**What to work on:**
Look through the records below for the line with "(c' =? c)%nat". Return that line and each one after it up to and including the line with "List.filter (is_write_to r c) evs.", exactly.

**Entries supplied:**
(** the events of a delivery loop: messages, their log lines and sleeps *)
Definition is_delivery_event (e : Event) : bool :=
  match e with
  | Message _ _ _ _ | Printed _ | Sleep _ => true
  | _ => false
  end.

Definition is_write_to (r c : nat) (e : Event) : bool :=
  match e with
  | UpdateCell r' c' _ => (r' =? r)%nat && (c' =? c)%nat
  | _ => false
  end.

(** the writes of a trace into one cell, and its code generations *)
Definition writes_to (r c : nat) (evs : list Event) : list Event :=
  List.filter (is_write_to r c) evs.

Definition generations (evs : list Event) : list Event := List.filter is_generate evs.

(** the code step of a row: the code is generated once; it is written
    exactly when the code cell held nothing, and then it is what the cell
    holds afterwards; a cell that held something holds it afterwards *)
Definition code_step (username : string) (idx c_code : nat) (w w' : World)
  (evs : list Event) : Prop :=
  exists code,
    generations evs = [Generate username code]
    /\ writes_to idx c_code evs
       = (if falsy (grid w !! (idx, c_code)) then [UpdateCell idx c_code code] else [])
    /\ grid w' !! (idx, c_code)
       = (if falsy (grid w !! (idx, c_code)) then Some code else grid w !! (idx, c_code)).

(** a computation that leaves the value [v] in the cell [k] *)
Definition keeps {A} (k : nat * nat) (v : string) (m : M A) : Prop :=
  forall w, grid w !! k = Some v -> grid (m w).2 !! k = Some v.

Definition CODE_LINE : string := "🎉 Your Match Code: ".

(** the code in the messages of a row: the code is generated in this row,
    every attempt is addressed to the account of the handle and its body
    opens with that code, and the cell holds the code of the messages
    exactly when it held nothing before or held that very code *)
Definition fresh_code_delivered (username : string) (idx c_code : nat)
  (w w' : World) (evs : list Event) : Prop :=
  exists code,
    generations evs = [Generate username code]
    /\ attempts_of evs <> []
    /\ (forall e, e ∈ attempts_of evs ->
          exists subject body delivered,
            e = Message (handle_name username) subject body delivered
            /\ startswith body (CODE_LINE ++ code) = true)
    /\ (grid w' !! (idx, c_code) = Some code
        <-> falsy (grid w !! (idx, c_code)) = true
            \/ grid w !! (idx, c_code) = Some code).

(** an event that is neither a delivery attempt nor a sleep *)
Definition is_silent (e : Event) : bool :=
  match e with
  | Message _ _ _ _ | Sleep _ => false
  | _ => true
  end.

(** ** Shapes of a handle *)


(** the lower-case prefix occurs nowhere in the text *)
Fixpoint prefix_free (s : string) : bool :=
  match s with
  | EmptyString => true
  | String _ s' => negb (startswith s "u/") && prefix_free s'
  end.

(** the header row as [setup_sheet] sees it: the cells of row 1, trimmed *)
Definition header_row (w : World) : list string :=
  map strip (cells_of_row (grid w) 1 (last_col_of_row 1 (grid w))).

**Result of this exercise:**
  | UpdateCell r' c' _ => (r' =? r)%nat && (c' =? c)%nat
  | _ => false
  end.

(** the writes of a trace into one cell, and its code generations *)
Definition writes_to (r c : nat) (evs : list Event) : list Event :=
  List.filter (is_write_to r c) evs.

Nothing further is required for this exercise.